Lonely Avenue, a collaboration between two eminent artists—American singer-songwriter Ben Folds and English novelist Nick Hornby—will be released September 28 on Nonesuch Records. The album features music and vocals by Folds and lyrics by Hornby, with string arrangements by one of the most influential pop string arrangers of all time, Paul Buckmaster. Lonely Avenue, made specifically to be listened to on vinyl, will also be available on CD, digitally, and in a special deluxe edition that includes four short stories by Hornby.
Lonely Avenue, a collaboration between two eminent artists—American singer-songwriter Ben Folds and English novelist Nick Hornby—will be released September 28 on Nonesuch Records. The album features music and vocals by Folds and lyrics by Hornby, with string arrangements by one of the most influential pop string arrangers of all time, Paul Buckmaster (David Bowie, Elton John, Leonard Cohen). The record, which Folds made specifically to be listened to on vinyl, was recorded on 2-inch tape and will be available on audiophile-grade vinyl, cut with the Direct Metal Master process at Abbey Road Studios and pressed at Pallas Manufacturing in Diepholz, Germany. Lonely Avenue will also be available on CD, digitally, and in a special deluxe edition that includes four short stories by Hornby.
The idea to create an album of Folds’ unique pop songwriting sensibilities with Hornby’s insightful prose was conceived during a dinner conversation between the two friends one night in 2009. After that, Hornby began regularly emailing lyrics to Folds, who then turned them into Lonely Avenue’s 12 musical short stories. The songs touch on subject matter ranging from a mother with a child in the hospital over New Years Eve to the work of Doc Pomus, lyricist of countless '50s and '60s pop hits. On composing the music Folds recently told Paste: “I kind of ran the gamut between being as simple as I’ve ever been, and sometimes having to go [Russian composer Dmitri] Shostakovich on some of them.” Hornby says of the pairing: “At this stage in my career, I want to collaborate with all the talented people I can find, and I’ve always been a big fan of Ben Folds’ music. It’s been a real privilege to watch and listen to Ben at work, and I’ve learned a lot about how proper songwriters like Ben think.”

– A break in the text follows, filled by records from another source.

(** The bound that gsl_rpc_get_arg_ptr checks leaves out the checksum: an
    argument that ends where the memory of the parcel ends passes the check, and
    the read of its checksum is past the end. *)
Theorem read_past_the_end p pre type data :
  hp_data p = Some (pre ++ take (16 + length data) (frame type data)) →
  hp_data_pos p = Z.of_nat (length pre) →
  hp_data_size p = Z.of_nat (length pre + 16 + length data) → small (hp_data_size p) →
  is_u32 type → is_u32 (Z.of_nat (length data)) →
  gsl_rpc_get_arg_ptr type (Z.of_nat (length data)) p = None.
Proof.
  intros Hd Hpos Hsize Hs Ht Hl. unfold small in Hs.
  unfold frame in Hd. rewrite (assoc_L app _ data) in Hd.
  rewrite take_app_length' in Hd by (rewrite !length_app, !le_bytes_length; lia).
  set (len := Z.of_nat (length data)) in *. unfold gsl_rpc_get_arg_ptr.
  set (m := le_bytes 4 GSL_HAB_DATA_MAGIC) in *. set (t := le_bytes 4 type) in *.
  set (v := le_bytes 4 2) in *. set (l := le_bytes 4 len) in *.
  rewrite <- !(assoc_L app) in Hd.
  rewrite (bind_run _ _ p p p) by done. unfold gsl_rpc_header_size, FOOTER_SIZE.
  rewrite (u64_small (hp_data_pos p + len + 16)) by (unfold is_u64; lia).
  destruct (Z.ltb_spec (hp_data_size p) (hp_data_pos p + len + 16)); [lia|].
  rewrite (bind_run _ _ _ _ _ (read_u32_run p (hp_data_pos p) pre _ _ Hd Hpos ltac:(done))).
  rewrite (bind_run _ _ _ _ _ (read_u32_run p (hp_data_pos p + 4) (pre ++ m) type (v ++ l ++ data)
    ltac:(rewrite Hd; by rewrite <- !(assoc_L app)) ltac:(rewrite length_app, Hpos; change (length m) with 4%nat; lia) Ht)).
  rewrite (bind_run _ _ _ _ _ (read_u32_run p (hp_data_pos p + 12) (pre ++ m ++ t ++ v) len data
    ltac:(rewrite Hd; by rewrite <- !(assoc_L app))
    ltac:(repeat rewrite length_app; rewrite Hpos; change (length m) with 4%nat;
          change (length t) with 4%nat; change (length v) with 4%nat; lia) Hl)).
  rewrite !Z.eqb_refl. cbn [andb].
  set (p' := p <| hp_data_pos := u64 (hp_data_pos p + len + 16 + 4) |>).
  rewrite (bind_run _ _ p tt p') by done.
  set (k := λ checksum, _). cut (read_u32_at (hp_data_pos p + len + 16) p' = None).
  { intros E. unfold mbind, M_bind. by rewrite E. }
  unfold read_u32_at, read_at, mbind, M_bind, get. cbn [p' hp_data upd]. rewrite Hd.
  cbn [of_option mret M_ret]. unfold peek. rewrite (proj2 (Nat.leb_gt _ _)); [done|].
  repeat rewrite length_app. change (length m) with 4%nat. change (length t) with 4%nat.
  change (length v) with 4%nat. change (length l) with 4%nat. lia.
Qed.

(** ** Witnesses *)

Definition zero_malloc (n : Z) : option (list Z) := Some (replicate (Z.to_nat n) 0).

Definition fresh_parcel : gsl_hab_payload :=
  mk_payload 1 PARCEL_SIZE 16 (Some (replicate 4096 0)).

Lemma fresh_parcel_ok : parcel_ok fresh_parcel.
Proof.
  exists (replicate 16 0), (replicate 4080 0). split; try done.
Qed.

Definition some_args : list arg := [Uint32 7; Blob [1; 2; 3]; Int64 (-5)].

Lemma marshal_stays_inside_witness :
  ∃ ret p', marshal zero_malloc 14 0 some_args fresh_parcel = Some (ret, p') ∧
    ret = 0 ∧ hp_data_pos p' = 16 + 75 + 4.
Proof.
  destruct (marshal_stays_inside zero_malloc 14 0 some_args fresh_parcel) as
    (ret & p' & E & H).
  - intros n mem Hn [= <-]. rewrite length_replicate. lia.
  - apply fresh_parcel_ok.
  - by vm_compute.
  - exists ret, p'. split; [exact E|].
    destruct H as [(_ & _ & n & [=])|(-> & rest & [_ H _ _ _])].
    split; [done|]. rewrite H. by vm_compute.
Defined.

Ben Folds first found mainstream success as the leader of the critically acclaimed platinum selling Ben Folds Five. He has gone on to have a very successful solo career, recording three studio albums in addition to a pair of records documenting his renowned live performances and a remix record. Folds also recently released Ben Folds Presents: University A Cappella!, a collection of his songs performed by college groups. In 2009 Folds was featured as a judge on NBC’s a capella competition The Sing Off (a role he will reprise later this year on the show’s second season), and earlier this year Folds’ viral Chatroulette video became a YouTube sensation, garnering almost five million views when he joined a video chat with an unsuspecting online companion live during a show in Charlotte, NC. Folds previously collaborated with Hornby on a song for the Folds-produced William Shatner album, Has Been, which the Huffington Post called “one of the few records in recent memory that dared to tell the unvarnished truth about the human condition.” In addition he has performed with the National Symphony Orchestra at The Kennedy Center, the Boston Pops with Keith Lockhart, and four sold out nights with the Sydney Symphony at the Sydney Opera House.
Nick Hornby often writes about music, musicians, and music lovers in his fiction and nonfiction work. His six novels, some of which have been turned into successful films, are High Fidelity, About a Boy, How to Be Good, A Long Way Down, Slam, and Juliet, Naked. He has also published three works of non-fiction, Fever Pitch, Songbook (a collection of essays about songs that influenced his life), and The Complete Polysyllabic Spree, as well as a book of short stories, Otherwise Pandemonium. Hornby wrote the screenplay for the film An Education for which he was nominated for an Oscar and a BAFTA for Best Adapted Screenplay.